— Task inputs —
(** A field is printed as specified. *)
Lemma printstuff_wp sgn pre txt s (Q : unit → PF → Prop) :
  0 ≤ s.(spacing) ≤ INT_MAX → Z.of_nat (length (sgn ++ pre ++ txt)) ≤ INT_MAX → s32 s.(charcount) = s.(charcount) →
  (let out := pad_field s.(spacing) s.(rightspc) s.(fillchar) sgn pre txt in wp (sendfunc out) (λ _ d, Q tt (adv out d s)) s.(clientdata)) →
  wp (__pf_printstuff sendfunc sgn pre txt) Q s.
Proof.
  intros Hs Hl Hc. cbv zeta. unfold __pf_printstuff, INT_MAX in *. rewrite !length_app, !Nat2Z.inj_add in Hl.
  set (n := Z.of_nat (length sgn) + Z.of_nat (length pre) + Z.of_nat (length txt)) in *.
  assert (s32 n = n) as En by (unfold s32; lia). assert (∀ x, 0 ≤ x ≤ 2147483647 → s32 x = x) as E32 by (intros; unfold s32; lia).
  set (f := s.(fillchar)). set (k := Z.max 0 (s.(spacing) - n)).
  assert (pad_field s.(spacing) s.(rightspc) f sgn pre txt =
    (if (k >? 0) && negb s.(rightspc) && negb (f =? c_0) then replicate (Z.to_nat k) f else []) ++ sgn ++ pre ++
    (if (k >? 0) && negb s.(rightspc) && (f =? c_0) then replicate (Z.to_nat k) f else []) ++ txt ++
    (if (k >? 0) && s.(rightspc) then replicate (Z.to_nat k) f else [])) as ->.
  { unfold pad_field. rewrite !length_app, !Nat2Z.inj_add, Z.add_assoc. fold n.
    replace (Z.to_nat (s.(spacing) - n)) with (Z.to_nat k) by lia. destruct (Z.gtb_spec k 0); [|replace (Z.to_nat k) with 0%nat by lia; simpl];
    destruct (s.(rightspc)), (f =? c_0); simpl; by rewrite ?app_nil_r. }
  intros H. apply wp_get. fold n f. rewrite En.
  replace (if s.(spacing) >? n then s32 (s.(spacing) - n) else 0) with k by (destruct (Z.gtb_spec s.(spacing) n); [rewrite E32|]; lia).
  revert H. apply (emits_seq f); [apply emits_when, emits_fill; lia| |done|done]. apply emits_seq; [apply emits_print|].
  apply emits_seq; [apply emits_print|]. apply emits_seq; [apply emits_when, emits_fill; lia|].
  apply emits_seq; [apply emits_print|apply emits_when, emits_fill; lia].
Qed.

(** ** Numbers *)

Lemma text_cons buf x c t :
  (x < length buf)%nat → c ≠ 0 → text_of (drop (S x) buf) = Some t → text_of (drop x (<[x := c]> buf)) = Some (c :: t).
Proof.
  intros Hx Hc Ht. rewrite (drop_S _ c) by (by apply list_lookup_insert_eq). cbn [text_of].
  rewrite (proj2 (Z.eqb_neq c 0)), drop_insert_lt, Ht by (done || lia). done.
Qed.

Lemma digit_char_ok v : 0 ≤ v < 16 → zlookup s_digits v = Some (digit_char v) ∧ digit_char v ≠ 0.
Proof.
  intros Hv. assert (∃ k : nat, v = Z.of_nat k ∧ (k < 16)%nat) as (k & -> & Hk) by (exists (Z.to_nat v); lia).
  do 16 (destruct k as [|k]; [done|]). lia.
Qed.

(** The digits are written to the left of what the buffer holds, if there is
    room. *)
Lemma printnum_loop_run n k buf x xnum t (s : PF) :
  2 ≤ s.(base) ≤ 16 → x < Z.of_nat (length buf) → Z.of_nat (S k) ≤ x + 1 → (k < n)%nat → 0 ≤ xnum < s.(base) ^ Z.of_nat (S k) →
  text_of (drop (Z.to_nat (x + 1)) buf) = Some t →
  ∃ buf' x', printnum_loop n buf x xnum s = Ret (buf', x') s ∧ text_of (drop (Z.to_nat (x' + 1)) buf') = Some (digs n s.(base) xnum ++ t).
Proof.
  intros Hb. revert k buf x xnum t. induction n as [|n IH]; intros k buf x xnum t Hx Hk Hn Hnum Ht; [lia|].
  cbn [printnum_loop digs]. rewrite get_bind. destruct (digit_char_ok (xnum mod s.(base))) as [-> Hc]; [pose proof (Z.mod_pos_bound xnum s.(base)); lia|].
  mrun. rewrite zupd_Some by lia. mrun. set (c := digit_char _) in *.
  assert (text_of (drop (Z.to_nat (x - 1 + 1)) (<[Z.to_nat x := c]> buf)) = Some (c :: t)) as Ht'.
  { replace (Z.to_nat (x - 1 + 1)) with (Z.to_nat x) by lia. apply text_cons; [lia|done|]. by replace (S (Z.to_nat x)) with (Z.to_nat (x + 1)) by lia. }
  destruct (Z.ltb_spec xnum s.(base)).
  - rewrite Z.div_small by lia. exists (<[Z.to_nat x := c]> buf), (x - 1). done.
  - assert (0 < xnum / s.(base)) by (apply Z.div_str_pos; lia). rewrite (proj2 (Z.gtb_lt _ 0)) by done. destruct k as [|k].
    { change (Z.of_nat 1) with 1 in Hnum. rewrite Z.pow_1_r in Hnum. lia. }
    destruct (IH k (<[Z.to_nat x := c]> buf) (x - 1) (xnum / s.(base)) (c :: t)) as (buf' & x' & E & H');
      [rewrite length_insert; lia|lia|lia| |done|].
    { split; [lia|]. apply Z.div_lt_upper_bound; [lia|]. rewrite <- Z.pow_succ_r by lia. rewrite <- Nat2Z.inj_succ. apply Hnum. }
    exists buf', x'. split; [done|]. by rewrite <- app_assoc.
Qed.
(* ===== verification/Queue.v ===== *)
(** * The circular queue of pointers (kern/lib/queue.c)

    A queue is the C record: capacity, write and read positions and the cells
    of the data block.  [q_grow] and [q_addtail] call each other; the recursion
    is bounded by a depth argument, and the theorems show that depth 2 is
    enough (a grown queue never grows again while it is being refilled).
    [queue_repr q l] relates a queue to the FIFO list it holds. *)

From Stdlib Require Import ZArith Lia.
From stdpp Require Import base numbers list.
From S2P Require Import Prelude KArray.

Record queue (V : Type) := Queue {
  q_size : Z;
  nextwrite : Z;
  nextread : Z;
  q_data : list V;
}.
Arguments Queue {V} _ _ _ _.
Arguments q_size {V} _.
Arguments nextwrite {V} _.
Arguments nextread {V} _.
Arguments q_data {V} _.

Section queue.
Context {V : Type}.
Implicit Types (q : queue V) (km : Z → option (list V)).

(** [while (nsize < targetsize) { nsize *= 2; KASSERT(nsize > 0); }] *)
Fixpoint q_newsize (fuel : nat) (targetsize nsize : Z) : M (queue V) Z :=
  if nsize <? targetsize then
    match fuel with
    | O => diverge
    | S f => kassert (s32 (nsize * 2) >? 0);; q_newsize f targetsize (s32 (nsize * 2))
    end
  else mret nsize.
* * *
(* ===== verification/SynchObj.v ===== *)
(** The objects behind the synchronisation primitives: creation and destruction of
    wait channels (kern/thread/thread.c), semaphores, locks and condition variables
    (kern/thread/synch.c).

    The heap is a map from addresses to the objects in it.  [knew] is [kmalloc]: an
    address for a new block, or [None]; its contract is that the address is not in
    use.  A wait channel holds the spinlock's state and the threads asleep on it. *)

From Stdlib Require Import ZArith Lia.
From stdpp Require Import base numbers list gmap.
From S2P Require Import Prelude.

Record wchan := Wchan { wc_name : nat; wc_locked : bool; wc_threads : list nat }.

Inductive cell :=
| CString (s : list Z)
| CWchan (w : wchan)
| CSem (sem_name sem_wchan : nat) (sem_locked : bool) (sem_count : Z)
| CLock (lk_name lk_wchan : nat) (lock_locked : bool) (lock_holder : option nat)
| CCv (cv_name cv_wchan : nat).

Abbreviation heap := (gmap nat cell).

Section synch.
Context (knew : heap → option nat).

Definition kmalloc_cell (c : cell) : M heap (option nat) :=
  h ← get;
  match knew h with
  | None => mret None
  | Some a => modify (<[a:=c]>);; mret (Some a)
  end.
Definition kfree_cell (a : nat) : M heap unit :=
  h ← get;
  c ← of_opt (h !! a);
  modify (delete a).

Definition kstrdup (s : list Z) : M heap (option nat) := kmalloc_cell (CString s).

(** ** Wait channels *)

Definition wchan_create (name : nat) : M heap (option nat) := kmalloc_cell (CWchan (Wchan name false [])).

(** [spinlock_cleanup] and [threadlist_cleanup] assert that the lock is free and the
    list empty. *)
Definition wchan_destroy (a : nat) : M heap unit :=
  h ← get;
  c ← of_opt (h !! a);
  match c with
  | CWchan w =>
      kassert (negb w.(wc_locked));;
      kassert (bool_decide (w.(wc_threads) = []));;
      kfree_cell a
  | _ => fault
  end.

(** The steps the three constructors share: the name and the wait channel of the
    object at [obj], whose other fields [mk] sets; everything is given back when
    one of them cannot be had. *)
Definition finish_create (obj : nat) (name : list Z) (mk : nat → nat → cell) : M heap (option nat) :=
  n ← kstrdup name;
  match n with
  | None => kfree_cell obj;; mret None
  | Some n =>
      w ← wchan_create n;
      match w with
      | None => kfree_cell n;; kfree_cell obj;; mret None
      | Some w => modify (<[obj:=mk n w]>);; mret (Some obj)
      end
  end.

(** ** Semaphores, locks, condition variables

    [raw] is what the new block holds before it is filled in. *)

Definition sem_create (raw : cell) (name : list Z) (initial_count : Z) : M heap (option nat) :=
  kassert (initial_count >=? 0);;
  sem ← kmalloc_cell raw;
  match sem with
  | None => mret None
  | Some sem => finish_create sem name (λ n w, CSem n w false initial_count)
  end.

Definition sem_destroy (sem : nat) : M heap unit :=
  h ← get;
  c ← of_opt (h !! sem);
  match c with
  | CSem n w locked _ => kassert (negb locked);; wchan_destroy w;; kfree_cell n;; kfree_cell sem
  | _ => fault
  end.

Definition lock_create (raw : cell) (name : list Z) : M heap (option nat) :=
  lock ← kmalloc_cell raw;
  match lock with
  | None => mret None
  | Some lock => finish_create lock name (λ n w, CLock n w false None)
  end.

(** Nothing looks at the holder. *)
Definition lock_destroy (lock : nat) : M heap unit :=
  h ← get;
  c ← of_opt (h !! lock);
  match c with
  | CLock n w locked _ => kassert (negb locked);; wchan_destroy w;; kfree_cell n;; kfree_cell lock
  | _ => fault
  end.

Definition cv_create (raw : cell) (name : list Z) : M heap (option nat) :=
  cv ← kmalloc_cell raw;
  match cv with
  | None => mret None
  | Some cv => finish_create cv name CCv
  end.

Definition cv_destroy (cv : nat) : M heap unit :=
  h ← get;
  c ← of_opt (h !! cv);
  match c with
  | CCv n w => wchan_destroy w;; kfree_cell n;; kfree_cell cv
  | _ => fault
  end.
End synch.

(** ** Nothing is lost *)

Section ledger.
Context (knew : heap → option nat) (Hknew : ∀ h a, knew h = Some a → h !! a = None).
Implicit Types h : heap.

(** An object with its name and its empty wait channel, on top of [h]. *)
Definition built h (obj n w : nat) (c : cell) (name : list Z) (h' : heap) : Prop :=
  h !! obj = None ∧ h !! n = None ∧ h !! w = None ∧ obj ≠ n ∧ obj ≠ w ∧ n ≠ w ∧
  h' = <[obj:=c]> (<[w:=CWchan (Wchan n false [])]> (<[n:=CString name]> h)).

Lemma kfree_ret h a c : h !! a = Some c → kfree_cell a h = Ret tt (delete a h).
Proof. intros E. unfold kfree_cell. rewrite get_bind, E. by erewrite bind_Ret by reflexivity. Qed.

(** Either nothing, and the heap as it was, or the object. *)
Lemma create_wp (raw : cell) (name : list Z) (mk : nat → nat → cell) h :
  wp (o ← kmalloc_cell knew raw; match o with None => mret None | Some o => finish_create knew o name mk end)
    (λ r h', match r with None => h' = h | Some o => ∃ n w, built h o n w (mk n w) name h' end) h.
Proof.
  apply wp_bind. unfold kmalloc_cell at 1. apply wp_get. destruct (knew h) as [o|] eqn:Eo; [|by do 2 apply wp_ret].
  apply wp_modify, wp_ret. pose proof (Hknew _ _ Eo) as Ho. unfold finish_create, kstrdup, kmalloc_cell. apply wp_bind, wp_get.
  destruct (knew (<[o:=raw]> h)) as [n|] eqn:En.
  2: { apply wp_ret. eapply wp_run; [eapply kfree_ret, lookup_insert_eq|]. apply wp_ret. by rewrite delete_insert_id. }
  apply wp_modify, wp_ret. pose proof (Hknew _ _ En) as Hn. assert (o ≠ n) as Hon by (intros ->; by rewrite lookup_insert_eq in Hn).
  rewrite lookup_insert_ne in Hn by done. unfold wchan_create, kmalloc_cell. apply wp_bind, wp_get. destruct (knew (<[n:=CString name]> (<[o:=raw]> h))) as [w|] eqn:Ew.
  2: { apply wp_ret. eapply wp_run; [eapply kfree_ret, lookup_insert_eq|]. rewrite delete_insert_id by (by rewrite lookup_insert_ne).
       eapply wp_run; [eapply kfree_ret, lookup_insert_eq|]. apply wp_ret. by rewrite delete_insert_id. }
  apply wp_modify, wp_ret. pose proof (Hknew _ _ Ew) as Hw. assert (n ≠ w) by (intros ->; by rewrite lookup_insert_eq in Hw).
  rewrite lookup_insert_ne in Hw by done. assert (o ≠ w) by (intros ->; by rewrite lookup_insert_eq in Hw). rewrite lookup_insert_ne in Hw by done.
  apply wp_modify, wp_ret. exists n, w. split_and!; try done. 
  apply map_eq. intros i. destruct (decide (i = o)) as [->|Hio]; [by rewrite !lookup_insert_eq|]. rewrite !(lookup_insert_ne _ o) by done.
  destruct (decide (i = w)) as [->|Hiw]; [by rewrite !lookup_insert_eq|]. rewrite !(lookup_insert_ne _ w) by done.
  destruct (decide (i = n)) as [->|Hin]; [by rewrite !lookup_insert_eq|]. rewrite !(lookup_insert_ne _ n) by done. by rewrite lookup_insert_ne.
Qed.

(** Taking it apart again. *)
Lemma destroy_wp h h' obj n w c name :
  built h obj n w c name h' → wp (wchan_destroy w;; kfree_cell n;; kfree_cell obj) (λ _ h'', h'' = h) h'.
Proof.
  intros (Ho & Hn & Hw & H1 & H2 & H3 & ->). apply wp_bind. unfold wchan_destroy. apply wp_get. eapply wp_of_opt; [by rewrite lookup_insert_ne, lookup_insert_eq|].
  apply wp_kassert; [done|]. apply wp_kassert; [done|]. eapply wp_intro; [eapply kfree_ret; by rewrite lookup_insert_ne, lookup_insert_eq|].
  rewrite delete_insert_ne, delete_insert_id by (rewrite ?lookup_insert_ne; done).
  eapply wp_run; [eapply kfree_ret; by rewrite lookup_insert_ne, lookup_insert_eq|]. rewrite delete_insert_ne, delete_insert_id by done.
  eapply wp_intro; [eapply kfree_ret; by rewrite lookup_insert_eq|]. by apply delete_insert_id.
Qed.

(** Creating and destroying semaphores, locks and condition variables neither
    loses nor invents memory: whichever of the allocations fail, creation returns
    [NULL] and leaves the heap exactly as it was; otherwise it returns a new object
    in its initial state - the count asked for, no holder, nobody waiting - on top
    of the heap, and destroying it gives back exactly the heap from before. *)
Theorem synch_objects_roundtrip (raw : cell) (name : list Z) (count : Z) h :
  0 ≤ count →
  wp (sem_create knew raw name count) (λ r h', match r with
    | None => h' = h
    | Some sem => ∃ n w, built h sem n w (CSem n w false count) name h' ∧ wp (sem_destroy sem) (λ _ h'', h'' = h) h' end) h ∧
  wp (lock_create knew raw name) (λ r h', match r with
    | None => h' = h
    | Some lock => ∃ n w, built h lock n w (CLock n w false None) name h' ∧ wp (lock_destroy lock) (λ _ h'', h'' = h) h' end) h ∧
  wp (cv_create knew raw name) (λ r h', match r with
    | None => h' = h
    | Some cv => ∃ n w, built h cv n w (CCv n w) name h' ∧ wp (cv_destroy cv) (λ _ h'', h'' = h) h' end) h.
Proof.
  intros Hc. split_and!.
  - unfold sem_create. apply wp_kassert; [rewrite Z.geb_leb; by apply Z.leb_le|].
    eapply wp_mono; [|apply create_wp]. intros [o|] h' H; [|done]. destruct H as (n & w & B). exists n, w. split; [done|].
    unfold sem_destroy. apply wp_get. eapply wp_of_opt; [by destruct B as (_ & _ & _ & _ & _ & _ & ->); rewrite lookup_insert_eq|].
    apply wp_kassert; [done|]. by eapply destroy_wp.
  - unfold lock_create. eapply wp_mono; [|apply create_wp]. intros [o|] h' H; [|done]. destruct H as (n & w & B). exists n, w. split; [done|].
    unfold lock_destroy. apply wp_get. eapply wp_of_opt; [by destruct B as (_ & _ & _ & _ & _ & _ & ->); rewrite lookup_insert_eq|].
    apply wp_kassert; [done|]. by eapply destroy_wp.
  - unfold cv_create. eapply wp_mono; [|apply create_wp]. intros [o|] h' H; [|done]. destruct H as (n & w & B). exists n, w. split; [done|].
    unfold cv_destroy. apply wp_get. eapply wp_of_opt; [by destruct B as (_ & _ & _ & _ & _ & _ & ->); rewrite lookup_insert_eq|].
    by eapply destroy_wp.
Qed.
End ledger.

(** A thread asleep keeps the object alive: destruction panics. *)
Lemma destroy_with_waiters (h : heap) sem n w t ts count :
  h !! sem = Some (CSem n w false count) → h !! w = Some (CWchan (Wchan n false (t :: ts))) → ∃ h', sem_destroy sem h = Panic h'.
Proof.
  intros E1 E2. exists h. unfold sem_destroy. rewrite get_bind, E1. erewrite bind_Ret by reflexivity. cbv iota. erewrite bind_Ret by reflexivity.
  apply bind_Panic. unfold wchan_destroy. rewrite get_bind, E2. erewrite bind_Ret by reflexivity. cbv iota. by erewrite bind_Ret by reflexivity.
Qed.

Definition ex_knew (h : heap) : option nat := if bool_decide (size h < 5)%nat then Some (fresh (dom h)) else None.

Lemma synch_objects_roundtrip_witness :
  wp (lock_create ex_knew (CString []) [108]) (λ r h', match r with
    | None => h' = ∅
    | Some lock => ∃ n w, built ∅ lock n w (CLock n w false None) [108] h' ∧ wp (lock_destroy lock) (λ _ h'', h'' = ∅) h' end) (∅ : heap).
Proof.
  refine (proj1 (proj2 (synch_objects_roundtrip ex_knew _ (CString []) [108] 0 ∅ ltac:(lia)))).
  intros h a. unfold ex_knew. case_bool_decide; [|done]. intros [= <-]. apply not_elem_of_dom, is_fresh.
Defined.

— What you are asked to do —
All lines with the word "Prop" need to be copied from the data above.

— Task result —
Lemma printstuff_wp sgn pre txt s (Q : unit → PF → Prop) :
Definition built h (obj n w : nat) (c : cell) (name : list Z) (h' : heap) : Prop :=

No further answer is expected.